Non-contact sensors are solid-state electronic devices that create an energy field or beam and react to a disturbance of that field; no physical contact is required so there is no friction or wear. There are no moving parts that can jam, wear, or break and, for this reason, require less maintenance and provide an unlimited number of operating cycles.

Laser Triangulation

Laser Triangulation Sensors (LTS) are composed of a laser, detector and a lens to focus a beam on a detector. The detector is usually a Charge-Coupled Device (CCD) array. To measure height, for example, the laser emits a light on the surface that is reflected to the detector through the lens. The angle of the beam helps calculate the height from the sensor to the target surface. As the height increases the angle decreases and vice a versa.

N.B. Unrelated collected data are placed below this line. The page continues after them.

Lemma ring_ready_down s q : trx_down s -> ring_ready s q = false.
Proof. intros [_ (_ & H & _) _ _]. unfold ring_ready. by rewrite H. Qed.

Definition leaf_post (q : nat) (s : trx_state) (m : gmap Z Z) (x : Z * trx_state) (m' : gmap Z Z) : Prop :=
  m' = m /\ ((x.1 = -1 /\ x.2 = s) \/ (x.1 = 0 /\ sent q s x.2 /\ trx_up x.2 m)).

(** The steps all leaves share, once the guards have passed. *)
Ltac leaf_tac Hs :=
  repeat first
    [ apply mem_safe_bind_eq; [first [apply put_w_safe; [exact Hs|lia]
        | apply pkt_set_safe; [exact Hs|lia]
        | apply pkt_write_safe; [exact Hs|lia|lia]]|intros _] ];
  eapply mem_safe_mono; [eapply submit_safe; [exact Hs|reflexivity]|
    intros [ret s'] m' (-> & -> & Hsent & Hup); split; [done|by right]].

Lemma guard_fits s m n : trx_up s m -> (d_size (g_pkt s) <? u32 n) = false ->
  0 <= n < 2 ^ 32 -> n <= 0x2000.
Proof. intros Hs. destruct (tu_pkt s m Hs) as (_ & -> & _). intros H Hn. rewrite u32_small in H; lia. Qed.

Lemma tx_mgmt_safe d s m frame rate bmc :
  trx_chip d -> trx_inv s m -> Z.of_nat (length frame) < 2 ^ 31 ->
  mem_safe (trx_tx_mgmt d s frame rate bmc) m (leaf_post RTW_TX_QUEUE_MGMT s m).
Proof.
  intros Hd Hinv Hf. unfold trx_tx_mgmt. rewrite (tc_desc d Hd).
  destruct (ring_ready s _) eqn:Hr; cbn [negb]; [|apply mem_safe_ret; split; auto].
  destruct (d_size (g_pkt s) <? _) eqn:Hsz; [apply mem_safe_ret; split; auto|].
  unfold trx_inv in Hinv. destruct (g_trx_alloced s); [|by rewrite ring_ready_down in Hr].
  pose proof (guard_fits s m _ Hinv Hsz ltac:(lia)). leaf_tac Hinv.
Qed.
(** Writing back the block that is there changes nothing. *)
Lemma splice_restore (r new : list Z) off :
  length new = 8%nat -> (off + 8 <= length r)%nat ->
  splice (splice r off new) off (take 8 (drop off r)) = r /\
  take 8 (drop off (splice r off new)) = new.
Proof.
  intros Hn Ho. unfold splice.
  assert (Hlt : length (take off r) = off) by (rewrite length_take; lia).
  split.
  - rewrite take_app_length' by done.
    rewrite drop_app_ge by lia. rewrite Hlt.
    assert (Hl8 : length (take 8 (drop off r)) = 8%nat) by (rewrite length_take, length_drop; lia).
    rewrite Hl8. replace (off + 8 - off)%nat with 8%nat by lia.
    rewrite drop_app_length' by done. rewrite Hn.
    rewrite <- (drop_drop r off 8) || rewrite <- drop_drop.
    rewrite take_drop. by rewrite take_drop.
  - rewrite drop_app_length' by done. by rewrite take_app_length'.
Qed.

(** The unwrap step undoes the wrap step. *)
Lemma unwrap_wrap_step n g st t i : rsbox_ok g -> wrap_inv n st -> (1 <= i <= n)%nat ->
  exists g', rsbox_ok g' /\
    unwrap_step kek (wrap_step st (t, i), g) (t, i) = (st, g').
Proof.
  destruct st as [a r]. intros Hg Hst Hi. pose proof (wrap_block n a r i Hst Hi) as Hb.
  pose proof Hst as (H1 & H2 & H3 & H4). cbn in H1, H2, H3, H4.
  destruct (encrypt_block kek _ Hkek Hb) as [E1 E2]. destruct (be64_ok t) as [B1 B2].
  cbn [wrap_step]. unfold unwrap_step, aes_dec_block.
  set (off := ((i - 1) * 8)%nat) in *. set (b := rtw_aes128_ecb_encrypt kek _) in *.
  assert (Hd8 : length (drop 8 b) = 8%nat) by (rewrite length_drop; lia).
  destruct (splice_restore r (drop 8 b) off Hd8) as [S1 S2]; [lia|].
  rewrite S2, xor_bytes_invol by (rewrite length_take; lia). rewrite take_drop.
  pose proof (decrypt_encrypt_id g kek _ Hg Hkek Hb) as Hdec. fold b in Hdec.
  destruct (rtw_aes128_ecb_decrypt g kek b) as [out g'] eqn:Eo. destruct Hdec as [-> Hg'].
  exists g'. split; [done|].
  rewrite take_app_length', drop_app_length' by done. by rewrite S1.
Qed.

Lemma wrap_fold_inv n l : forall st, Forall (fun ti => 1 <= ti.2 <= n)%nat l -> wrap_inv n st ->
  wrap_inv n (foldl wrap_step st l).
Proof.
  induction l as [|[t i] l IH]; intros st Hl Hst; [done|]. apply Forall_cons_1 in Hl as [Hi Hl].
  cbn [foldl]. by apply IH, wrap_step_inv.
Qed.

Lemma unwrap_wrap_fold n l : forall g st, Forall (fun ti => 1 <= ti.2 <= n)%nat l ->
  rsbox_ok g -> wrap_inv n st ->
  exists g', rsbox_ok g' /\
    foldl (unwrap_step kek) (foldl wrap_step st l, g) (rev l) = (st, g').
Proof.
  induction l as [|[t i] l IH] using rev_ind; intros g st Hl Hg Hst; [by exists g|].
  apply Forall_app in Hl as [Hl Hi]. apply Forall_cons_1 in Hi as [Hi _]. cbn in Hi.
  rewrite rev_app_distr, (foldl_app wrap_step). cbn [rev app foldl].
  destruct (unwrap_wrap_step n g (foldl wrap_step st l) t i Hg) as (g' & Hg' & E);
    [by apply wrap_fold_inv|done|]. rewrite E. by apply IH.
Qed.

Lemma unwrap_steps_rev n : unwrap_steps n = rev (wrap_steps n).
Proof.
  unfold unwrap_steps, wrap_steps. cbn [flat_map]. rewrite !app_nil_r, !rev_app_distr, <- !app_assoc.
  by rewrite <- !map_rev.
Qed.

Lemma wrap_steps_ok n : Forall (fun ti => 1 <= ti.2 <= n)%nat (wrap_steps n).
Proof.
  apply Forall_forall. intros [t i] Hin. unfold wrap_steps in Hin.
  apply in_flat_map in Hin as (j & _ & Hin). apply in_map_iff in Hin as (k & E & Hk).
  injection E as _ <-. apply in_seq in Hk. cbn. lia.
Qed.

Lemma unwrap_wrap_lemma g plain :
  rsbox_ok g -> bytes_ok plain -> (length plain mod 8 = 0)%nat -> (8 <= length plain <= 256)%nat ->
  exists g', rsbox_ok g' /\ aes_unwrap g kek (aes_wrap plain) = Some (plain, g').
Proof.
  intros Hg Hp H8 Hl. unfold aes_wrap. set (n := (length plain / 8)%nat).
  assert (Hn : length plain = (n * 8)%nat) by (unfold n; pose proof (Nat.div_mod_eq (length plain) 8); lia).
  assert (Hst : wrap_inv n (replicate 8 0xa6, plain)).
  { unfold wrap_inv. cbn [fst snd]. split_and!; [done|by apply bytes_ok_replicate|lia|done]. }
  pose proof (wrap_fold_inv n _ _ (wrap_steps_ok n) Hst) as Hinv.
  destruct (unwrap_wrap_fold n _ g _ (wrap_steps_ok n) Hg Hst) as (g' & Hg' & E).
  destruct (foldl wrap_step _ (wrap_steps n)) as [a r]. destruct Hinv as (A1 & A2 & A3 & A4). cbn [fst snd] in *.
  exists g'. split; [done|]. unfold aes_unwrap.
  rewrite length_app, A1, A3.
  assert (Hc : ((8 + n * 8) / 8 = S n)%nat) by (rewrite Nat.div_add by lia; done).
  assert (Hm : ((8 + n * 8) mod 8 = 0)%nat) by (rewrite Nat.Div0.mod_add; done).
  rewrite Hc, Hm. replace (S n - 1)%nat with n by lia.
  destruct (Nat.ltb_spec (S n) 2); [lia|]. destruct (Nat.ltb_spec 32 n); [lia|]. cbn [negb orb Nat.eqb].
  rewrite take_app_length', drop_app_length' by done.
  rewrite (take_ge r) by lia. rewrite unwrap_steps_rev, E. done.
Qed.
End Wrap.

Laser Triangulation (Image Courtesy www.http://sensors-actuators-info.blogspot.com)

Typical Applications

Non-contact sensors generally operate faster and allow greater application flexibility, accuracy, speed, and reliability. They are also capable of reliably measuring very small distances and large measuring ranges. Non-contact sensors include photoelectric, inductive, capacitive and ultrasonic sensors. Because there is no physical contact, wear is eliminated. In some circumstances, however, it is possible to have an interaction between the sensors and the target material and non-contact sensors can be susceptible to energy radiated by other devices or processes nearby. Here are some typical applications:

Checking the Height of a Microchip:

Orbit LT SI 100 checking the height of a microchip

Checking the Height of a Piston:

Orbit LT with SI 200 Checking the Height of a Piston

Networking with other Sensors via USB Interface Module:

Orbit LT networked with other sensors. Results are fed into PC via USB Interface Module

Lasers added to existing Automotive Flexture Guage:

Two Orbit LT lasers added to existing Automotive Flexture Guage

The Orbit LT is used in Industrial Automation applications for Linear Measurement of products usually made of wood, metal, or plastic. The laser and its standard probe measure the height, tolerances, and thickness of a part or product. The Orbit LT can get a reading of a product without the plant having to stop the assembly line to get an accurate reading, improving production efficiency. With standard probes, they have to stop the assembly line to get a reading, thus slowing down production.

Solartron Metrology’s Contribution to 1,000 mph Land Speed Record

The 1,000 mph Bloodhound SSC set a land speed record using Solartron’s Optimum LVDT Displacement Sensor which measures the linear movement of the steering gantry within the steering fixture, and takes position measurements from the air brakes and winglets. While Solartron’s contribution does not include non-contact sensors, their commitment to cutting edge technology is demonstrated in Bloodhound SSC’s success.

The 1,000 mph Bloodhound SSC set a land speed record using Solartron’s Optimum LVDT Displacement Sensor measures the linear movement of the steering gantry within the steering fixture, and taking position measurements from the air brakes and winglets.